Note I do not need or want to re-try the task, I just need to record which task has died for later assessment.

I'm running the Celery workers within a Kubernetes cluster, so they have strict memory constraints.

import celery                                                                   
import celery.worker.request
import logging
import numpy

logger = logging.getLogger()
                                                
class _CatchingRequest(celery.worker.request.Request):                             
                                                                                                                                                                
    def on_failure(self, exc_info, send_failed_event=True, return_ok=False):    

        # What I want here is some way to know 
        # which task died 


        logger.error("In _LayerRequest.on_failure; pid %s", os.getpid())        
        logger.error("exc_info: %s [%s]", exc_info, type(exc_info))             
        logger.error("dir(exc_info): %s", dir(exc_info))                        
        logger.error("traceback: %s %s", type(exc_info.traceback), exc_info.traceback)
        tb = exc_info.traceback                                                 
        patt = re.compile(r"SIGKILL.*Job\:\s(\d+)\.")                           
        if m := patt.search(tb):                                                
            job = int(m.groups()[0])                                            
            logger.error("pattern matches %d", job)                     
        return super().on_failure(exc_info, send_failed_event, return_ok)       
                                                                                
                                                                                
                                                                                
class _CatchingTask(celery.Task):                                                  
    """    
         Just a stub so we can actually handle the 
         failure                                                                     
    """                                                                         
    Request = _CatchingRequest


@agent.task(ignore_result=True, acks_late=True, base=_CatchingTask, bind=True)     
def api_create_layer(self, arg1, arg2, timestamp):               
    logger.error("enter create layer; job id: %s", self.request.id)             

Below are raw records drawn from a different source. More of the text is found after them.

Lemma requested_spec W s g t w req :
  W t = Some w -> watch_ok t w ->
  triple (shows W s g) (requested_names t w req) (shows W s g) (asked W t s g).
Proof.
  intros Hw Ht. unfold requested_names. step_with get_proxy_spec. intros p.
  eapply triple_conseq with (P' := fun st => IsInherentGrpc p = g /\ shows W s g st);
    [|by intros st (?&_&?)|done|done].
  apply triple_pure. intros Hg. rewrite Hg. destruct g; cbn [negb].
  - destruct (Nat.eqb_spec (nset_len (ResourceNames w)) 0) as [E|E].
    + assert (Hn : watched_names w = ∅) by (by apply size_empty_iff_L).
      repeat (destruct (String.eqb _ _); [by apply wildcard_spec|]).
      intros st Hs. by apply asked_same.
    + intros st Hs. split; simpl; [|eapply shows_ext; [|exact Hs]; by apply upd_same].
      split; [done|]. intros _ _. fold (GoSet.Copy (ResourceNames w)). by dubbo_simpl.
  - intros st Hs. split; simpl; [by split|]. eapply shows_ext; [|exact Hs]. by apply upd_same.
Qed.

(** *** Responses *)

(** The watch of its type records a response that was sent, which holds to
    the names of the watch if it has any. *)
Definition msg_ok (W : wtable) (g : bool) (m : message) : Prop :=
  match m with
  | Sotw resp => exists w r,
      W (rs_TypeUrl resp) = Some w /\ NonceSent w = rs_Nonce resp /\
      rs_Resources resp = ResourcesToAny r /\
      (g = true -> watched_names w <> ∅ -> forall x, x ∈ r -> res_Name x ∈ watched_names w)
  | Incr _ => False
  end.

Definition msg_type (m : message) : string :=
  match m with Sotw r => rs_TypeUrl r | Incr r => dr_TypeUrl r end.

(** What a push may do: it adds messages of the types [ts], and changes watches
    of the types [us] only. *)
Record pushed (ts us : list string) (W : wtable) (s : list message) (g : bool) (st : push_state) : Prop := {
  pushed_state : exists W' ms, shows W' (s ++ ms) g st /\ keys_ok W' /\
    (forall u, u ∉ us -> W' u = W u) /\
    (forall m, m ∈ ms -> msg_type m ∈ ts /\ msg_ok W' g m)
}.

Lemma pushed_nothing ts us W s g st : keys_ok W -> shows W s g st -> pushed ts us W s g st.
Proof.
  intros HW Hs. constructor. exists W, []. rewrite app_nil_r. split; [done|]. split; [done|].
  split; [done|]. intros m Hm. by apply not_elem_of_nil in Hm.
Qed.

Lemma add_names_spec W s g u names Q :
  some_watch W -> triple (shows W s g) (add_names u names) Q (fun _ st => exists w,
    shows (upd W u (Some w)) s g st /\ (keys_ok W -> watch_ok u w) /\
    watched_names w = default ∅ (watched_names <$> W u) ∪ list_to_set names).
Proof.
  intros Hr. unfold add_names.
  set (wr := default (new_watch u (GoSet.New [])) (W u)).
  set (e := default ∅ (ResourceNames wr)).
  eapply triple_conseq; [eapply (update_watch_spec W s g u _
    (Some (set_ResourceNames (Some (e ∪ list_to_set names)) wr)) Q); [done|]|done|done|].
  - replace (match W u with Some wr => wr | None => new_watch u (GoSet.New []) end) with wr
      by (subst wr; by destruct (W u)).
    replace (match ResourceNames wr with Some x => Some x | None => GoSet.New [] end) with (Some e)
      by (subst e; by destruct (ResourceNames wr)).
    by rewrite GoSet.InsertAll_some.
  - intros a st Hs. eexists. split; [exact Hs|]. subst e wr. split; [|by destruct (W u)].
    intros HW. destruct (W u) as [w|] eqn:Ew; [by apply HW in Ew|done].
Qed.

(** The endpoint watch covers the clusters of a cluster response. *)
Lemma after_clusters_spec W s g r Q :
  some_watch W -> keys_ok W ->
  triple (shows W s g) (after_clusters r) Q (fun _ st => exists W',
    shows W' s g st /\ keys_ok W' /\ (forall u, u <> EndpointType -> W' u = W u)).
Proof.
  intros Hr HW. unfold after_clusters.
  destruct (_ =? 0)%nat; [intros st Hs; by exists W|].
  eapply triple_bind; [by apply get_watch_ok|]. intros o. apply triple_pure. intros ->.
  destruct (W EndpointType) as [wr|] eqn:Ew.
  - destruct (has_new wr _); [|intros st Hs; by exists W].
    eapply triple_conseq; [by apply add_names_spec|done|intros st HQ; exact HQ|].
    intros a st (w & Hs & Ht & _). exists (upd W EndpointType (Some w)). split; [done|].
    split; [apply keys_ok_upd; [done|by apply Ht]|]. intros u Hu. by apply upd_ne.
  - eapply triple_conseq; [by apply new_watch_spec|done|intros st HQ; exact HQ|].
    intros a st Hs. eexists. split; [exact Hs|]. split; [by apply keys_ok_upd|].
    intros u Hu. by apply upd_ne.
Qed.

Lemma msg_ok_frame W W' g m : W' (msg_type m) = W (msg_type m) -> msg_ok W g m -> msg_ok W' g m.
Proof. destruct m as [r|r]; simpl; [|done]. by intros ->. Qed.

(** A push after some messages: theirs stay recorded if it leaves their watches
    alone. *)
Lemma pushed_trans ts1 us1 ts2 us2 ts us W s g W1 ms st :
  (forall u, u ∉ us1 -> W1 u = W u) -> (forall m, m ∈ ms -> msg_type m ∈ ts1 /\ msg_ok W1 g m) ->
  pushed ts2 us2 W1 (s ++ ms) g st -> (forall t, t ∈ ts1 -> t ∉ us2) ->
  ts1 ++ ts2 ⊆ ts -> us1 ++ us2 ⊆ us -> pushed ts us W s g st.
Proof.
  intros HW1 Hms [(W2 & ms2 & Hs & Hk & HW2 & Hms2)] Hd Hts Hus. constructor.
  exists W2, (ms ++ ms2). rewrite app_assoc. split; [done|]. split; [done|]. split.
  - intros u Hu. rewrite HW2, HW1; [done|set_solver..].
  - intros m [Hm|Hm]%elem_of_app.
    + destruct (Hms m Hm) as [H1 H2]. split; [set_solver|].
      eapply msg_ok_frame; [|exact H2]. apply HW2. by apply Hd.
    + destruct (Hms2 m Hm) as [H1 H2]. split; [set_solver|done].
Qed.

(** The specification of a push that answers for one type only. *)
Definition leaf_push (push : string -> PushRequest -> act unit) (t : string) : Prop :=
  forall W s g req, keys_ok W ->
  triple (shows W s g) (push t req) (pushed [t] [t; EndpointType] W s g)
    (fun _ => pushed [t] [t; EndpointType] W s g).

Lemma warn_spec P m (Q : push_state -> Prop) : triple P m Q (fun _ => Q) -> triple P (warn m) Q (fun _ => Q).
Proof.
  intros Hm st HP. specialize (Hm st HP). unfold warn. by destruct (m st) as [st' [[]|e|w]].
Qed.

(** A watch of a type is set, then the type is pushed. *)
Lemma set_then_push push t w reason req W s g :
  leaf_push push t -> keys_ok W -> watch_ok t w ->
  triple (shows (upd W t (Some w)) s g)
    (p ← get_proxy; warn (push t (request_for reason (Push req) (Proxy.LastPushTime p) emptyResourceDelta false)))
    (pushed [t] [t; EndpointType] W s g) (fun _ => pushed [t] [t; EndpointType] W s g).
Proof.
  intros Hp HW Ht. assert (Hr : some_watch (upd W t (Some w))) by (exists t, w; apply upd_eq).
  eapply triple_bind; [by apply get_proxy_ok|]. intros p. apply triple_pure. intros _.
  apply warn_spec. eapply triple_conseq; [by apply Hp, keys_ok_upd|done|..].
  all: intros; eapply (pushed_trans [] [t] [t] [t; EndpointType] _ _ W s g (upd W t (Some w)) []);
    [|by intros m Hm%not_elem_of_nil|rewrite app_nil_r; eassumption|set_solver..].
  all: intros u Hu; apply upd_ne; set_solver.
Qed.

(** The clusters of a listener response. *)
Lemma clusters_part push names req W s g :
  leaf_push push ClusterType -> keys_ok W -> some_watch W ->
  let post := pushed [ClusterType] [ClusterType; EndpointType] W s g in
  triple (shows W s g) (push_clusters push names req) post (fun _ => post).
Proof.
  intros Hc HW Hr post. unfold push_clusters. destruct (_ =? 0)%nat; [intros st Hs; by apply pushed_nothing|].
  eapply triple_bind; [by apply get_watch_ok|]. intros o. apply triple_pure. intros _.
  destruct (not_requested o); [|intros st Hs; by apply pushed_nothing].
  eapply triple_bind; [by apply new_watch_spec|]. intros u. by apply set_then_push.
Qed.

(** Its routes. *)
Lemma routes_part push names req W s g :
  leaf_push push RouteType -> keys_ok W -> some_watch W ->
  let post := pushed [RouteType] [RouteType; EndpointType] W s g in
  triple (shows W s g) (push_routes push names req) post (fun _ => post).
Proof.
  intros Hc HW Hr post. unfold push_routes. destruct (_ =? 0)%nat; [intros st Hs; by apply pushed_nothing|].
  eapply triple_bind; [by apply get_watch_ok|]. intros o. apply triple_pure. intros ->.
  destruct (not_requested _).
  - eapply triple_bind; [by apply new_watch_spec|]. intros u. by apply set_then_push.
  - destruct (W RouteType) as [wr|] eqn:Ew; [|intros st Hs; by apply pushed_nothing].
    destruct (has_new wr names); [|intros st Hs; by apply pushed_nothing].
    eapply triple_bind; [by apply add_names_spec|]. intros u st (w & Hs & Ht & _).
    exact (set_then_push push RouteType w DependentResource req W s g Hc HW (Ht HW) st Hs).
Qed.

Lemma after_listeners_spec push r req W s g w :
  leaf_push push ClusterType -> leaf_push push RouteType -> keys_ok W -> W ListenerType = Some w ->
  let post := pushed [ClusterType; RouteType] [ClusterType; RouteType; EndpointType] W s g in
  triple (shows W s g) (after_listeners push r req) post (fun _ => post).
Proof.
  intros Hc Hro HW Hw post. unfold after_listeners.
  eapply triple_bind with (R := fun _ => pushed [ClusterType] [ClusterType; EndpointType] W s g).
  - eapply triple_conseq; [apply (clusters_part push _ req W s g Hc HW); by exists ListenerType, w|done| |done].
    intros st [(W' & ms & H1 & H2 & H3 & H4)]. constructor. exists W', ms.
    split; [done|]. split; [done|]. split; [set_solver|]. intros m Hm.
    destruct (H4 m Hm). split; [set_solver|done].
  - intros _ st [(W1 & ms & Hs & Hk & HW1 & Hms)].
    assert (Hr1 : some_watch W1).
    { exists ListenerType, w. rewrite HW1; [done|other_type]. }
    pose proof (routes_part push (extractRouteNamesFromLDS UnmarshalListener UnmarshalHCM r) req
      W1 (s ++ ms) g Hro Hk Hr1 st Hs) as Hp.
    destruct (push_routes _ _ _ st) as [st' [a|e|why]]; eapply (pushed_trans [ClusterType] [ClusterType; EndpointType]
      [RouteType] [RouteType; EndpointType]); try done; set_solver.
Qed.

(** *** A push *)

(** The types a push of [t] may answer for. *)
Definition answered (t : string) : list string :=
  if decide (t = ListenerType) then [ListenerType; ClusterType; RouteType] else [t].
Lemma elem_filter_requested requested g w t r x :
  limited t g w requested -> g = true -> watched_names w <> ∅ ->
  x ∈ filter_requested requested r -> res_Name x ∈ watched_names w.
Proof.
  intros [_ Hl] Hg Hne. rewrite <- (Hl Hg Hne). unfold filter_requested.
  assert (Hpos : (0 <? nset_len requested)%nat = true).
  { apply Nat.ltb_lt, GoSet.nset_len_pos. by rewrite (Hl Hg Hne). }
  rewrite Hpos. intros Hx. apply list_elem_of_In, filter_In in Hx as [_ Hx].
  by apply GoSet.Contains_spec in Hx.
Qed.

    # What I want here is some kind of value/identifier that
    # that can be obtained in the on_failure call

                                                                                
    try:                                                                        
        _memory_intensive(arg1, arg2, timestamp)                           
    except Exception as err:                                                    
        logger.error("Caught generic memory intensive exception")                                                                   
        logger.error(str(err))
        # any other record keeping



def _memory_intensive(arg1, arg2, timestamp):
    # just illustrative of something that could easily use a lot of memroy
    arr = numpy.zeros([arg1, arg2, arg1, arg2], dtype=numpy.float64)
    numpy.save(f"zeros-{arg1}-{arg2}-{timestamp}.npy", arr)

                          
0

There are 0 answers